Spinal cord injury; Compression of spinal cord; SCI; Cord compression
The spinal cord contains the nerves. These nerves carry messages between your brain and body. The cord passes through your neck and back down to the first lumbar vertebra.
Spinal cord injury (SCI) can be caused by any of the following:
- Gunshot wounds
- Industrial accidents
- Motor vehicle accidents
- Sports injuries
A minor injury can damage the spinal cord. Conditions, such as rheumatoid arthritis or osteoporosis can weaken the spinal cord. Injury can also occur if the spinal canal protecting the spinal cord has become too narrow (spinal stenosis). This occurs during normal aging.
Direct injury or damage to the spinal cord can occur due to:
- Bruises if the bones or disks have been weakened
- Fragments of bone (such as from broken vertebrae, which are the spine bones) in the spinal cord
- Fragments of metal (such as from a traffic accident or gunshot)
- Sideway pulling or pressing or compression from twisting of the head, neck or back during an accident or intense chiropractic manipulation
Bleeding, fluid buildup, and swelling can occur inside or outside the spinal cord (but within the spinal canal). This can press on the spinal cord and damage it.

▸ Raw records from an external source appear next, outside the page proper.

(* ===== verification/CasHash.v ===== *)
(** * Hashing blobs and files

    [buildboxcommon_cashash.cpp]: [DigestContext], a small state machine over
    an OpenSSL context or a BLAKE3ZCC hasher, and [DigestGenerator], which
    feeds it a string or a file.  OpenSSL's [EVP] functions are parameters.

    An operation returns [None] when the hasher would leave the bounds of its
    arrays, [Some (Throw e)] when it throws. *)

From S2P Require Import Prelude StdMap Arrays Blake3Compress Blake3 Digest.
Open Scope Z_scope.

(** ** Undefined behaviour on top of exceptions *)

Definition ub (A : Type) : Type := option (res A).

Definition ub_bind {A B} (m : ub A) (k : A -> ub B) : ub B :=
  match m with
  | None => None
  | Some (Throw e) => Some (Throw e)
  | Some (Ok a) => k a
  end.

Notation "'do!' x ':=' r 'in' k" := (ub_bind r (fun x => k))
  (at level 10, x pattern, r at level 100, k at level 200) : buildbox_scope.

Definition ub_ret {A} (a : A) : ub A := Some (Ok a).
Definition ub_throw {A} (e : exn) : ub A := Some (Throw e).

(** ** [hashToHex] *)

(** [std::hex] of a nonnegative integer. *)
Definition hex_digit (n : Z) : ascii :=
  nth (Z.to_nat n) (L "0123456789abcdef") "?"%char.

Fixpoint std_hex (fuel : nat) (n : Z) : str :=
  match fuel with
  | O => [hex_digit (n mod 16)]
  | S fuel =>
      if n <? 16 then [hex_digit n]
      else std_hex fuel (n / 16) ++ [hex_digit (n mod 16)]
  end.

(** [std::setw(w) << std::setfill('0')]. *)
Definition pad_left (w : nat) (s : str) : str :=
  replicate (w - length s) "0"%char ++ s.

Definition hashToHex (hash_buffer : list Z) : str :=
  hash_buffer ≫= fun b => pad_left 2 (std_hex 8 b).

(** ** Digest functions *)

Inductive DigestFunction_Value :=
  | DigestFunction_UNKNOWN | SHA256 | SHA1 | MD5 | VSO | SHA384 | SHA512 | MURMUR3
  | BLAKE3ZCC.

#[global] Instance DigestFunction_Value_eq_dec : EqDecision DigestFunction_Value.
Proof. solve_decision. Defined.

Definition s_supportedDigestFunctions : list DigestFunction_Value :=
  [MD5; SHA1; SHA256; SHA384; SHA512; BLAKE3ZCC].

Inductive EVP_MD := EVP_md5 | EVP_sha1 | EVP_sha256 | EVP_sha384 | EVP_sha512.

(** [NULL] is [None]. *)
Definition getDigestFunctionStruct (digest_function_value : DigestFunction_Value)
  : res (option EVP_MD) :=
  match digest_function_value with
  | MD5 => Ok (Some EVP_md5)
  | SHA1 => Ok (Some EVP_sha1)
  | SHA256 => Ok (Some EVP_sha256)
  | SHA384 => Ok (Some EVP_sha384)
  | SHA512 => Ok (Some EVP_sha512)
  | BLAKE3ZCC => Ok None
  | _ => Throw RuntimeError
  end.

(** The outcome of one [read] into the file buffer; [ReadBytes \[\]] is 0,
    the end of the file. *)
Inductive read_result :=
  | ReadBytes (data : list Z)
  | ReadError (errno : Z).

(** [static_cast<int64>] of a [size_t]. *)
Definition i64 (x : Z) : Z := if x <? 2 ^ 63 then x else x - 2 ^ 64.

Definition HASH_BUFFER_SIZE_BYTES : Z := 1024 * 64.

Section cashash.
(** OpenSSL: a context, [EVP_MD_CTX_create], and the three functions that
    return 0 ([None]) on failure. *)
Context {EVP_MD_CTX : Type}.
Context (EVP_MD_CTX_create : option EVP_MD_CTX).
Context (EVP_DigestInit_ex : EVP_MD_CTX -> EVP_MD -> option EVP_MD_CTX).
Context (EVP_DigestUpdate : EVP_MD_CTX -> list Z -> option EVP_MD_CTX).
Context (EVP_DigestFinal_ex : EVP_MD_CTX -> option (list Z)).

Definition throwIfNotSuccessful {A} (status : option A) : res A :=
  match status with Some a => Ok a | None => Throw RuntimeError end.

(** ** [DigestContext] *)

Record DigestContext := MkDigestContext {
  d_context : option EVP_MD_CTX;
  d_data_size : Z;
  d_finalized : bool;
  b : blake3_hasher;
}.

(** [uninit] is the content of the uninitialised member [b]. *)
Definition DigestContext_new (uninit : blake3_hasher) : res DigestContext :=
  match EVP_MD_CTX_create with
  | Some ctx => Ok (MkDigestContext (Some ctx) 0 false uninit)
  | None => Throw RuntimeError
  end.

Definition DigestContext_init (self : DigestContext)
    (digestFunctionStruct : option EVP_MD) : res DigestContext :=
  match digestFunctionStruct with
  | Some md =>
      match d_context self with
      | Some ctx =>
          let! ctx := throwIfNotSuccessful (EVP_DigestInit_ex ctx md) in
          Ok (MkDigestContext (Some ctx) (d_data_size self) (d_finalized self)
                (b self))
      | None => Throw RuntimeError
      end
  | None =>
      Ok (MkDigestContext None (d_data_size self) (d_finalized self)
            (blake3_hasher_init (cv_stack (b self))))
  end.

Definition DigestContext_update (self : DigestContext) (data : list Z)
  : ub DigestContext :=
  if d_finalized self then ub_throw RuntimeError
  else
    do! self :=
      match d_context self with
      | Some ctx =>
          match throwIfNotSuccessful (EVP_DigestUpdate ctx data) with
          | Ok ctx =>
              ub_ret (MkDigestContext (Some ctx) (d_data_size self)
                        (d_finalized self) (b self))
          | Throw e => ub_throw e
          end
      | None =>
          match blake3_hasher_update (b self) data with
          | Some b =>
              ub_ret (MkDigestContext None (d_data_size self)
                        (d_finalized self) b)
          | None => None
          end
      end in
    ub_ret (MkDigestContext (d_context self) (u64 (d_data_size self + zlen data))
              (d_finalized self) (b self)).

(** The digest and the context, now finalized. *)
Definition DigestContext_finalizeDigest (self : DigestContext)
  : ub (Digest * DigestContext) :=
  if d_finalized self then ub_throw RuntimeError
  else
    do! digest :=
      match d_context self with
      | Some ctx =>
          match throwIfNotSuccessful (EVP_DigestFinal_ex ctx) with
          | Ok hash_buffer =>
              ub_ret (MkDigest (hashToHex hash_buffer) 0 [])
          | Throw e => ub_throw e
          end
      | None =>
          match blake3_hasher_finalize (b self) BLAKE3_OUT_LEN with
          | Some hash_buffer => ub_ret (MkDigest [] 0 hash_buffer)
          | None => None
          end
      end in
    ub_ret
      (MkDigest (hash_other digest) (i64 (d_data_size self))
         (hash_blake3zcc digest),
       MkDigestContext (d_context self) (d_data_size self) true (b self)).

(** ** [DigestGenerator] *)

Record DigestGenerator := MkDigestGenerator {
  d_digestFunction : DigestFunction_Value;
  d_digestFunctionStruct : option EVP_MD;
}.

Definition DigestGenerator_new (digest_function : DigestFunction_Value)
  : res DigestGenerator :=
  let! md := getDigestFunctionStruct digest_function in
  Ok (MkDigestGenerator digest_function md).

Definition createDigestContext (self : DigestGenerator) (uninit : blake3_hasher)
  : res DigestContext :=
  let! context := DigestContext_new uninit in
  DigestContext_init context (d_digestFunctionStruct self).

Definition lift_res {A} (r : res A) : ub A := Some r.

Definition hash_string (self : DigestGenerator) (uninit : blake3_hasher)
    (data : str) : ub Digest :=
  do! digest_context := lift_res (createDigestContext self uninit) in
  do! digest_context := DigestContext_update digest_context (str_bytes data) in
  do! (digest, _) := DigestContext_finalizeDigest digest_context in
  ub_ret digest.

(** The loop of [processFile] over the outcomes of [read], the total number of
    bytes read and the state of the captured context. *)
Fixpoint processFile_loop (update_function : DigestContext -> list Z -> ub DigestContext)
    (reads : list read_result) (total_bytes_read : Z) (captured : DigestContext)
  : ub (Z * DigestContext) :=
  match reads with
  | [] => ub_ret (total_bytes_read, captured)
  | ReadError errno :: _ => ub_throw (SystemError errno)
  | ReadBytes data :: reads =>
      if 0 <? zlen data then
        do! captured := update_function captured data in
        processFile_loop update_function reads (total_bytes_read + zlen data)
          captured
      else ub_ret (total_bytes_read, captured)
  end.

Definition processFile (reads : list read_result)
    (update_function : DigestContext -> list Z -> ub DigestContext)
    (captured : DigestContext) : ub (Z * DigestContext) :=
  processFile_loop update_function reads 0 captured.

Definition hash_fd (self : DigestGenerator) (uninit : blake3_hasher)
    (reads : list read_result) : ub Digest :=
  do! digest_context := lift_res (createDigestContext self uninit) in
  do! (_, digest_context) :=
    processFile reads DigestContext_update digest_context in
  do! (digest, _) := DigestContext_finalizeDigest digest_context in
  ub_ret digest.

(** [CASHash] is the generator for the configured function. *)
Definition CASHash_hash (s_digestFunctionValue : DigestFunction_Value)
    (uninit : blake3_hasher) (data : str) : ub Digest :=
  do! g := lift_res (DigestGenerator_new s_digestFunctionValue) in
  hash_string g uninit data.

Definition CASHash_hash_fd (s_digestFunctionValue : DigestFunction_Value)
    (uninit : blake3_hasher) (reads : list read_result) : ub Digest :=
  do! g := lift_res (DigestGenerator_new s_digestFunctionValue) in
  hash_fd g uninit reads.

(** [open] gives an error or the reads of the file; the descriptor is closed
    on both paths. *)
Definition CASHash_hashFile (s_digestFunctionValue : DigestFunction_Value)
    (uninit : blake3_hasher) (file : Z + list read_result) : ub Digest :=
  match file with
  | inl errno => ub_throw (SystemError errno)
  | inr reads => CASHash_hash_fd s_digestFunctionValue uninit reads
  end.

End cashash.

Most high impact SCIs, such as from motor vehicle accidents or sports injuries, are seen in young, healthy people. Men ages 15 to 35 are most often affected.
Risk factors include:
- Participating in risky physical activities
- Riding in or on high-speed vehicles
- Diving into shallow water
Low impact SCI often occurs in older adults from falls while standing or sitting. Injury is due to a weakened spine from aging or bone loss (osteoporosis).